Problem requirements
Retype every entry in its entirety, without alteration.

The input
Lemma reads_eof (inp : list string) (s : State) :
  reads_from inp (throw EOFError s []).
Proof. split; [apply suffix_nil|by right]. Qed.

Lemma reads_weaken (a : string) (inp : list string) (r : result) :
  reads_from inp r -> reads_from (a :: inp) r.
Proof. intros [H1 H2]. split; [by apply suffix_cons_r|exact H2]. Qed.

Ltac suffix_now :=
  first [ reflexivity | apply suffix_nil | apply suffix_cons_r; reflexivity
        | apply suffix_cons_r, suffix_cons_r; reflexivity ].

(** One step through a handler that returns a [result]. *)
Ltac walk :=
  lazymatch goal with
  | |- reads_from _ (ret _ _) => apply reads_ret; suffix_now
  | |- reads_from _ (throw EOFError _ []) => apply reads_eof
  | H : negb (truthy (strip ?x)) = false, E : split (strip ?x) = []
    |- reads_from _ (throw IndexError _ _) =>
      exfalso; apply negb_false_iff in H;
      exact (split_strip_nonempty x H E)
  | |- reads_from _ (if ?c then _ else _) => destruct c eqn:?
  | |- reads_from _ (match ?x with _ => _ end) => destruct x eqn:?
  end.

Lemma reads_typed_prompt (inp : list string) (s : State) :
  reads_from inp (typed_prompt inp s).
Proof.
  unfold typed_prompt. cbv zeta. apply reads_ret.
  destruct inp; [reflexivity|by apply suffix_cons_r].
Qed.

Lemma reads_typed_save (inp : list string) (s : State) :
  reads_from inp (typed_save inp s).
Proof. unfold typed_save. cbv zeta. repeat walk. Qed.

Lemma reads_typed_exit (inp : list string) (s : State) :
  reads_from inp (typed_exit inp s).
Proof. unfold typed_exit. cbv zeta. repeat walk. Qed.

(** What the branch that runs a pending command does with the result of
    the command it dispatched. *)
Lemma reads_dispatched (inp : list string) (r : result) (s' : State) :
  reads_from inp r ->
  reads_from inp (match raised r with
                  | Some _ => r
                  | None => ret s' (unread r)
                  end).
Proof.
  intros Hr. destruct (raised r) eqn:E; [exact Hr|].
  split; [exact (proj1 Hr)|by left].
Qed.


Ltac walk_typed :=
  lazymatch goal with
  | |- reads_from _ (typed_prompt _ _) => apply reads_typed_prompt
  | |- reads_from _ (typed_save _ _) => apply reads_typed_save
  | |- reads_from _ (typed_exit _ _) => apply reads_typed_exit
  | |- reads_from _ (match raised ?r with Some _ => ?r | None => _ end) =>
      apply reads_dispatched
  | _ => walk
  end.

Lemma reads_typed_command (inp : list string) (line : string) (s : State) :
  reads_from inp (_handle_typed_voice_command inp line s).
Proof.
  revert line s. induction inp as [|a inp IH]; intros line s;
    cbv delta [_handle_typed_voice_command]; cbv beta iota zeta;
    repeat first
      [ lazymatch goal with
        | |- reads_from (a :: inp) (?f inp ?l ?s') =>
            change (reads_from (a :: inp) (_handle_typed_voice_command inp l s'));
            apply reads_weaken, IH
        end
      | walk_typed ].
Qed.

(** X4. A typed [v-] command never fails on [parts[0]]: the only exception
    it lets escape is the [EOFError] of a question that met the end of the
    input, and it reads its answers from the front of the input. *)
Theorem typed_command_reads (inp : list string) (line : string) (s : State) :
  reads_from inp (_handle_typed_voice_command inp line s).
Proof. apply reads_typed_command. Qed.

Lemma reads_apply_confirm_decision (accepted : bool) (inp : list string)
    (s : State) :
  reads_from inp (_apply_confirm_decision accepted inp s).
Proof.
  cbv delta [_apply_confirm_decision]. cbv beta iota zeta.
  repeat first
    [ lazymatch goal with
      | |- reads_from _ (_handle_typed_voice_command _ _ _) =>
          apply reads_typed_command
      end
    | walk_typed ].
Qed.

Lemma reads_voice_text (text : string) (inp : list string) (s : State) :
  reads_from inp (_handle_voice_text text inp s).
Proof.
  cbv delta [_handle_voice_text _handle_confirm_voice]. cbv beta iota zeta.
  repeat first
    [ lazymatch goal with
      | |- reads_from _ (_apply_confirm_decision _ _ _) =>
          apply reads_apply_confirm_decision
      end
    | walk_typed ].
Qed.

(** Every pass of the main loop that goes on has read at least one line. *)
Lemma run_iteration_pass (inp : list string) (s : State) :
  pass_ok inp (run_iteration inp s).
Proof.
  assert (Hhandler : forall line inp' r,
            reads_from inp' r ->
            pass_ok (line :: inp')
              (match raised r with Some e => Crash e | None => Continue end, r)).
  { intros line inp' r Hr. split; [by apply reads_weaken|]. simpl.
    destruct (raised r) eqn:E; [reflexivity|]. split; [reflexivity|].
    pose proof (suffix_length _ _ (proj1 Hr)) as Hl. simpl. lia. }
  assert (Hret : forall c rest s',
            rest `suffix_of` inp ->
            match c with
            | Continue => length rest < length inp
            | Break => True
            | Crash _ => False
            end ->
            pass_ok inp (c, ret s' rest)).
  { intros c rest s' Hs Hc. split; [by apply reads_ret|]. simpl.
    destruct c; [by split|done|done]. }
  cbv delta [run_iteration]. cbv beta iota zeta.
  repeat lazymatch goal with
         | |- pass_ok _ (if ?c then _ else _) => destruct c eqn:?
         | |- pass_ok _ (match ?x with _ => _ end) => destruct x eqn:?
         | |- pass_ok _ (match raised ?r with _ => _ end, ?r) =>
             apply Hhandler;
             first [ apply reads_typed_command | apply reads_apply_confirm_decision ]
         | |- pass_ok _ (Crash EOFError, throw EOFError _ []) =>
             split; [apply reads_eof|reflexivity]
         | |- pass_ok _ (_, ret _ _) =>
             apply Hret; [suffix_now|simpl; first [exact I|lia]]
         end.
Qed.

Task solution
Lemma reads_eof (inp : list string) (s : State) :
  reads_from inp (throw EOFError s []).
Proof. split; [apply suffix_nil|by right]. Qed.

Lemma reads_weaken (a : string) (inp : list string) (r : result) :
  reads_from inp r -> reads_from (a :: inp) r.
Proof. intros [H1 H2]. split; [by apply suffix_cons_r|exact H2]. Qed.

Ltac suffix_now :=
  first [ reflexivity | apply suffix_nil | apply suffix_cons_r; reflexivity
        | apply suffix_cons_r, suffix_cons_r; reflexivity ].

(** One step through a handler that returns a [result]. *)
Ltac walk :=
  lazymatch goal with
  | |- reads_from _ (ret _ _) => apply reads_ret; suffix_now
  | |- reads_from _ (throw EOFError _ []) => apply reads_eof
  | H : negb (truthy (strip ?x)) = false, E : split (strip ?x) = []
    |- reads_from _ (throw IndexError _ _) =>
      exfalso; apply negb_false_iff in H;
      exact (split_strip_nonempty x H E)
  | |- reads_from _ (if ?c then _ else _) => destruct c eqn:?
  | |- reads_from _ (match ?x with _ => _ end) => destruct x eqn:?
  end.

Lemma reads_typed_prompt (inp : list string) (s : State) :
  reads_from inp (typed_prompt inp s).
Proof.
  unfold typed_prompt. cbv zeta. apply reads_ret.
  destruct inp; [reflexivity|by apply suffix_cons_r].
Qed.

Lemma reads_typed_save (inp : list string) (s : State) :
  reads_from inp (typed_save inp s).
Proof. unfold typed_save. cbv zeta. repeat walk. Qed.

Lemma reads_typed_exit (inp : list string) (s : State) :
  reads_from inp (typed_exit inp s).
Proof. unfold typed_exit. cbv zeta. repeat walk. Qed.

(** What the branch that runs a pending command does with the result of
    the command it dispatched. *)
Lemma reads_dispatched (inp : list string) (r : result) (s' : State) :
  reads_from inp r ->
  reads_from inp (match raised r with
                  | Some _ => r
                  | None => ret s' (unread r)
                  end).
Proof.
  intros Hr. destruct (raised r) eqn:E; [exact Hr|].
  split; [exact (proj1 Hr)|by left].
Qed.


Ltac walk_typed :=
  lazymatch goal with
  | |- reads_from _ (typed_prompt _ _) => apply reads_typed_prompt
  | |- reads_from _ (typed_save _ _) => apply reads_typed_save
  | |- reads_from _ (typed_exit _ _) => apply reads_typed_exit
  | |- reads_from _ (match raised ?r with Some _ => ?r | None => _ end) =>
      apply reads_dispatched
  | _ => walk
  end.

Lemma reads_typed_command (inp : list string) (line : string) (s : State) :
  reads_from inp (_handle_typed_voice_command inp line s).
Proof.
  revert line s. induction inp as [|a inp IH]; intros line s;
    cbv delta [_handle_typed_voice_command]; cbv beta iota zeta;
    repeat first
      [ lazymatch goal with
        | |- reads_from (a :: inp) (?f inp ?l ?s') =>
            change (reads_from (a :: inp) (_handle_typed_voice_command inp l s'));
            apply reads_weaken, IH
        end
      | walk_typed ].
Qed.

(** X4. A typed [v-] command never fails on [parts[0]]: the only exception
    it lets escape is the [EOFError] of a question that met the end of the
    input, and it reads its answers from the front of the input. *)
Theorem typed_command_reads (inp : list string) (line : string) (s : State) :
  reads_from inp (_handle_typed_voice_command inp line s).
Proof. apply reads_typed_command. Qed.

Lemma reads_apply_confirm_decision (accepted : bool) (inp : list string)
    (s : State) :
  reads_from inp (_apply_confirm_decision accepted inp s).
Proof.
  cbv delta [_apply_confirm_decision]. cbv beta iota zeta.
  repeat first
    [ lazymatch goal with
      | |- reads_from _ (_handle_typed_voice_command _ _ _) =>
          apply reads_typed_command
      end
    | walk_typed ].
Qed.

Lemma reads_voice_text (text : string) (inp : list string) (s : State) :
  reads_from inp (_handle_voice_text text inp s).
Proof.
  cbv delta [_handle_voice_text _handle_confirm_voice]. cbv beta iota zeta.
  repeat first
    [ lazymatch goal with
      | |- reads_from _ (_apply_confirm_decision _ _ _) =>
          apply reads_apply_confirm_decision
      end
    | walk_typed ].
Qed.

(** Every pass of the main loop that goes on has read at least one line. *)
Lemma run_iteration_pass (inp : list string) (s : State) :
  pass_ok inp (run_iteration inp s).
Proof.
  assert (Hhandler : forall line inp' r,
            reads_from inp' r ->
            pass_ok (line :: inp')
              (match raised r with Some e => Crash e | None => Continue end, r)).
  { intros line inp' r Hr. split; [by apply reads_weaken|]. simpl.
    destruct (raised r) eqn:E; [reflexivity|]. split; [reflexivity|].
    pose proof (suffix_length _ _ (proj1 Hr)) as Hl. simpl. lia. }
  assert (Hret : forall c rest s',
            rest `suffix_of` inp ->
            match c with
            | Continue => length rest < length inp
            | Break => True
            | Crash _ => False
            end ->
            pass_ok inp (c, ret s' rest)).
  { intros c rest s' Hs Hc. split; [by apply reads_ret|]. simpl.
    destruct c; [by split|done|done]. }
  cbv delta [run_iteration]. cbv beta iota zeta.
  repeat lazymatch goal with
         | |- pass_ok _ (if ?c then _ else _) => destruct c eqn:?
         | |- pass_ok _ (match ?x with _ => _ end) => destruct x eqn:?
         | |- pass_ok _ (match raised ?r with _ => _ end, ?r) =>
             apply Hhandler;
             first [ apply reads_typed_command | apply reads_apply_confirm_decision ]
         | |- pass_ok _ (Crash EOFError, throw EOFError _ []) =>
             split; [apply reads_eof|reflexivity]
         | |- pass_ok _ (_, ret _ _) =>
             apply Hret; [suffix_now|simpl; first [exact I|lia]]
         end.
Qed.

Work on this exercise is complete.